Even John Grisham would have a tough time topping the latest Wall Street insider-trading saga, outlined on Mar. 1 by federal authorities against a group of current and former employees of four big investment houses: UBS (UBS) Morgan Stanley (MS), Bank of America (BAC) and Bear Stearns (BSC).
The case involves allegations that hedge funds bought information about impending rating changes on stocks from an executive at UBS, got tips about upcoming corporate mergers from a former Morgan Stanley compliance officer, and paid a Bank of America broker for the right to get shares in hot initial public offerings. There's even a charge that some day traders, who had gotten wind of the alleged activities, were shaking down other traders for money to keep secret their role in the purported insider-trading scheme.
News of the investigation and the possibility of federal authorities filing charges against a UBS employee were first reported this week by BusinessWeek.com. But the extent of the alleged wrongdoing is far greater and more complex than anyone imagined.
In all, nine people, including Mitchel Guttenberg, 41, a UBS executive director, and Randi Collotta, a former Morgan Stanley compliance officer, are facing an array of criminal or civil securities fraud charges. Four other people have already pleaded guilty to federal criminal charges including securities fraud, conspiracy, and bribery.

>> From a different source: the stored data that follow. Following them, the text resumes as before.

(** * NEURAX accelerator runtime: a shallow embedding of the C library

    The development follows the C sources of the library
    (neurax.h, neurax_private.h, neurax_core.c, neurax_utils.c,
    neurax_conv2d.c, neurax_layers.c).

    - [uint32_t] values are integers in [Z] with the wrap-around modulo
      2^32 written out ([u32]); [int32_t] conversions are [s32];
      [size_t] is the 64-bit unsigned type of an LP64 platform.
    - [float] is IEEE-754 binary32, taken from the parameterised
      specification [SpecFloat] of the standard library at precision 24
      and maximal exponent 128.  The libm functions [tanhf] and [expf]
      are parameters of the development.
    - A tensor buffer ([void* data]) is a list of typed cells.
    - The register window is volatile memory: every access is recorded
      in a trace and the values read are chosen by the device. *)

From Stdlib Require Import ZArith Bool Lia SpecFloat QArith Qabs Qround Qminmax.
From stdpp Require Import base list.

Local Open Scope Z_scope.

(** ** Machine integers *)

Module MachInt.

Definition u8 (z : Z) : Z := z mod 2 ^ 8.
Definition u16 (z : Z) : Z := z mod 2 ^ 16.
Definition u32 (z : Z) : Z := z mod 2 ^ 32.
Definition u64 (z : Z) : Z := z mod 2 ^ 64.

(** Conversion to a signed type of [w] bits (two's complement). *)
Definition signed (w : Z) (z : Z) : Z :=
  let r := z mod 2 ^ w in
  if r <? 2 ^ (w - 1) then r else r - 2 ^ w.

Definition s8 : Z -> Z := signed 8.
Definition s16 : Z -> Z := signed 16.
Definition s32 : Z -> Z := signed 32.

End MachInt.
Import MachInt.

(** ** binary32 floating point *)

Module F32.

Definition float := spec_float.

Definition prec : Z := 24.
Definition emax : Z := 128.

Definition valid (f : float) : bool := valid_binary prec emax f.

Definition add : float -> float -> float := SFadd prec emax.
Definition mul : float -> float -> float := SFmul prec emax.
Definition div : float -> float -> float := SFdiv prec emax.
Definition opp : float -> float := SFopp.
Definition ltb : float -> float -> bool := SFltb.

(** Conversion of an integer to [float] (round to nearest even). *)
Definition of_Z (z : Z) : float := binary_normalize prec emax z 0 false.

Definition zero : float := S754_zero false.
Definition one : float := Eval cbv in of_Z 1.

(** [FLT_MAX] of <float.h>. *)
Definition FLT_MAX : float := S754_finite false (2 ^ 24 - 1) 104.

Definition is_nan (f : float) : bool :=
  match f with S754_nan => true | _ => false end.

(** [fmin] and [fmax] of <math.h>: a NaN argument is treated as missing
    data, the other argument is returned.  The arguments are promoted
    to [double]; every binary32 number is a binary64 number and the
    result is one of the two arguments, so the comparison is done here
    on the binary32 values. *)
Definition fmin (x y : float) : float :=
  if is_nan x then y
  else if is_nan y then x
  else if ltb x y then x else y.

Definition fmax (x y : float) : float :=
  if is_nan x then y
  else if is_nan y then x
  else if ltb x y then y else x.

(** Conversion of a floating value to an integer type: the fractional
    part is discarded (truncation toward zero, C11 6.3.1.4).  The
    conversion of an infinity or a NaN is undefined in C; it is 0 here. *)
Definition trunc (f : float) : Z :=
  match f with
  | S754_finite s m e =>
      let a := if 0 <=? e then Z.pos m * 2 ^ e else Z.pos m / 2 ^ (- e) in
      if s then - a else a
  | _ => 0
  end.

(** The exact value of a finite number, as a rational. *)
Definition to_Q (f : float) : Q :=
  match f with
  | S754_finite s m e =>
      let a := if 0 <=? e then inject_Z (Z.pos m * 2 ^ e)
               else Qmake (Z.pos m) (Z.to_pos (2 ^ (- e))) in
      if s then Qopp a else a
  | _ => 0%Q
  end.

End F32.

Abbreviation float := F32.float.

(** ** Enumerations and records of neurax.h *)

Inductive neurax_error_t :=
| NEURAX_SUCCESS
| NEURAX_ERROR_INVALID_PARAM
| NEURAX_ERROR_NOT_INITIALIZED
| NEURAX_ERROR_DEVICE_NOT_FOUND
| NEURAX_ERROR_MEMORY_ALLOCATION
| NEURAX_ERROR_HARDWARE_FAILURE
| NEURAX_ERROR_TIMEOUT
| NEURAX_ERROR_INVALID_MODEL
| NEURAX_ERROR_BUFFER_OVERFLOW.

Inductive neurax_data_type_t :=
| NEURAX_DATA_UINT8
| NEURAX_DATA_INT8
| NEURAX_DATA_UINT16
| NEURAX_DATA_INT16
| NEURAX_DATA_FLOAT32.

(** The activation and pooling selectors are C enumerations without
    negative enumerators: objects of these types hold any value of the
    underlying unsigned 32-bit type, so the selectors are integers and
    the enumerators are constants. *)
Definition neurax_activation_t := Z.
Definition NEURAX_ACTIVATION_RELU : neurax_activation_t := 0.
Definition NEURAX_ACTIVATION_TANH : neurax_activation_t := 1.
Definition NEURAX_ACTIVATION_SIGMOID : neurax_activation_t := 2.
Definition NEURAX_ACTIVATION_LINEAR : neurax_activation_t := 3.

Definition neurax_pool_type_t := Z.
Definition NEURAX_POOL_MAX : neurax_pool_type_t := 0.
Definition NEURAX_POOL_AVERAGE : neurax_pool_type_t := 1.

Record neurax_config_t := {
  base_address : Z;
  memory_size : Z;
  use_hardware : bool;
  max_kernel_size : Z;
  num_multipliers : Z;
  default_data_type : neurax_data_type_t
}.

Record neurax_conv_config_t := {
  kernel_width : Z;
  kernel_height : Z;
  stride_x : Z;
  stride_y : Z;
  padding_x : Z;
  padding_y : Z;
  input_channels : Z;
  output_channels : Z;
  use_bias : bool;
  activation : neurax_activation_t
}.

(** The strides of the pooling configuration are [stride_x] and
    [stride_y] in C; they are prefixed here because the fields of two
    records share one name space. *)
Record neurax_pool_config_t := {
  pool_width : Z;
  pool_height : Z;
  pool_stride_x : Z;
  pool_stride_y : Z;
  pool_type : neurax_pool_type_t
}.

(** One element of a tensor buffer: an integer of one of the four
    integer types, or a binary32 number. *)
Inductive cell :=
| Int (z : Z)
| Flt (f : float).

(** [data] is [None] for a null pointer. *)
Record neurax_tensor_t := {
  data : option (list cell);
  width : Z;
  height : Z;
  channels : Z;
  batch_size : Z;
  data_type : neurax_data_type_t;
  data_size : Z
}.

(** [struct neurax_device] of neurax_private.h.  Pointers are addresses,
    [None] for a null pointer. *)
Record neurax_device_t := {
  config : neurax_config_t;
  initialized : bool;
  device_fd : Z;
  mapped_memory : option Z;
  mapped_size : Z;
  register_base : option Z;
  hardware_available : bool
}.

(** ** Constants of neurax_private.h *)

Definition NEURAX_REG_CONTROL : Z := 0x00.
Definition NEURAX_REG_STATUS : Z := 0x04.
Definition NEURAX_REG_CONV_CONFIG : Z := 0x08.
Definition NEURAX_REG_POOL_CONFIG : Z := 0x0C.
Definition NEURAX_REG_ACT_CONFIG : Z := 0x10.
Definition NEURAX_REG_DIM_CONFIG : Z := 0x14.
Definition NEURAX_REG_WEIGHT_ADDR : Z := 0x18.
Definition NEURAX_REG_BIAS_ADDR : Z := 0x1C.

Definition CTRL_START : Z := Z.shiftl 1 0.
Definition CTRL_RESET : Z := Z.shiftl 1 1.
Definition CTRL_CONV_EN : Z := Z.shiftl 1 2.
Definition CTRL_POOL_EN : Z := Z.shiftl 1 3.
Definition CTRL_ACT_EN : Z := Z.shiftl 1 4.
Definition CTRL_DATA_WIDTH : Z := Z.shiftl 1 5.

Definition STAT_BUSY : Z := Z.shiftl 1 0.
Definition STAT_DONE : Z := Z.shiftl 1 1.
Definition STAT_ERROR : Z := Z.shiftl 1 2.

Definition NEURAX_DEFAULT_TIMEOUT_MS : Z := 5000.

Definition neurax_get_element_size (type : neurax_data_type_t) : Z :=
  match type with
  | NEURAX_DATA_UINT8 | NEURAX_DATA_INT8 => 1
  | NEURAX_DATA_UINT16 | NEURAX_DATA_INT16 => 2
  | NEURAX_DATA_FLOAT32 => 4
  end.

(** ** Buffers *)

(** Reading outside the buffer, or a cell of the other kind, is
    undefined in C; it yields zero here.  Writing outside the buffer
    leaves the list as it is. *)
Definition load_int (buf : list cell) (index : Z) : Z :=
  match buf !! Z.to_nat index with
  | Some (Int z) => z
  | _ => 0
  end.

Definition load_flt (buf : list cell) (index : Z) : float :=
  match buf !! Z.to_nat index with
  | Some (Flt f) => f
  | _ => F32.zero
  end.

Definition store (buf : list cell) (index : Z) (c : cell) : list cell :=
  <[Z.to_nat index := c]> buf.

Definition buffer (tensor : neurax_tensor_t) : list cell :=
  default [] (data tensor).

Definition with_buffer (tensor : neurax_tensor_t) (buf : list cell) : neurax_tensor_t :=
  {| data := Some buf;
     width := width tensor;
     height := height tensor;
     channels := channels tensor;
     batch_size := batch_size tensor;
     data_type := data_type tensor;
     data_size := data_size tensor |}.

(** The all-zero bit pattern of one element. *)
Definition zero_cell (type : neurax_data_type_t) : cell :=
  match type with
  | NEURAX_DATA_FLOAT32 => Flt F32.zero
  | _ => Int 0
  end.

(** [memset(tensor->data, 0, tensor->data_size)]: the first
    [data_size / element_size] elements become zero. *)
Definition memset_zero (tensor : neurax_tensor_t) : neurax_tensor_t :=
  let buf := buffer tensor in
  let n := Z.to_nat (data_size tensor / neurax_get_element_size (data_type tensor)) in
  with_buffer tensor
    (replicate (min n (length buf)) (zero_cell (data_type tensor)) ++ drop n buf).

The Securities & Exchange Commission estimates the various insider-trading schemes netted more than $15 million for all of the participants. The SEC says the maneuver in which Guttenberg tipped off two traders to impending changes in stock ratings accounted for the lion's share of the illicit trading gains, netting $14 million in "illegal profits." Michael Garcia, the U.S. Attorney for the Southern District of New York, put the defendants' total haul from the various schemes at $8 million. Authorities say the discrepancy in the figures is due to the fact that civil charges filed by the SEC are slightly different from those in the criminal case brought by prosecutors.
Whatever the precise figure, the case is a big black eye for Wall Street. Indeed, federal authorities are calling the arrests, which took place following a six-month investigation, one of the more significant insider-trading cases ever filed. Scott Friestad, an SEC associate director, says the "action is one of the largest SEC insider-trading cases" in nearly two decades.
The investigation moved so swiftly because prosecutors and regulators got help from a number of cooperating witnesses, some of whom even secretly recorded conversations with some of the defendants, say people familiar with the case. Some of the defendants learned only recently that they were under investigation.
Up until Feb. 28, the day before the charges were announced, Guttenberg had continued to show up for work at UBS. Doug Morris, a spokesman in New York for the Swiss-based bank, says Guttenberg is now on an unpaid leave of absence. "UBS is assisting the authorities to the fullest extent possible in their investigation into the alleged actions of a single UBS employee. The U.S. Attorney has described UBS as a victim of this alleged scheme," says Morris. Lawyers for Guttenberg and many of the other defendants could not be reached for comment.
What's most astonishing may be the brazenness of the activities alleged to have taken place. In the case of Guttenberg, for instance, federal prosecutors say he was selling advance notice of ratings changes on stock by UBS analysts to two traders for nearly four years. Guttenberg, a member of UBS's investment review committee, stopped selling the information only when he stepped down from the committee in December.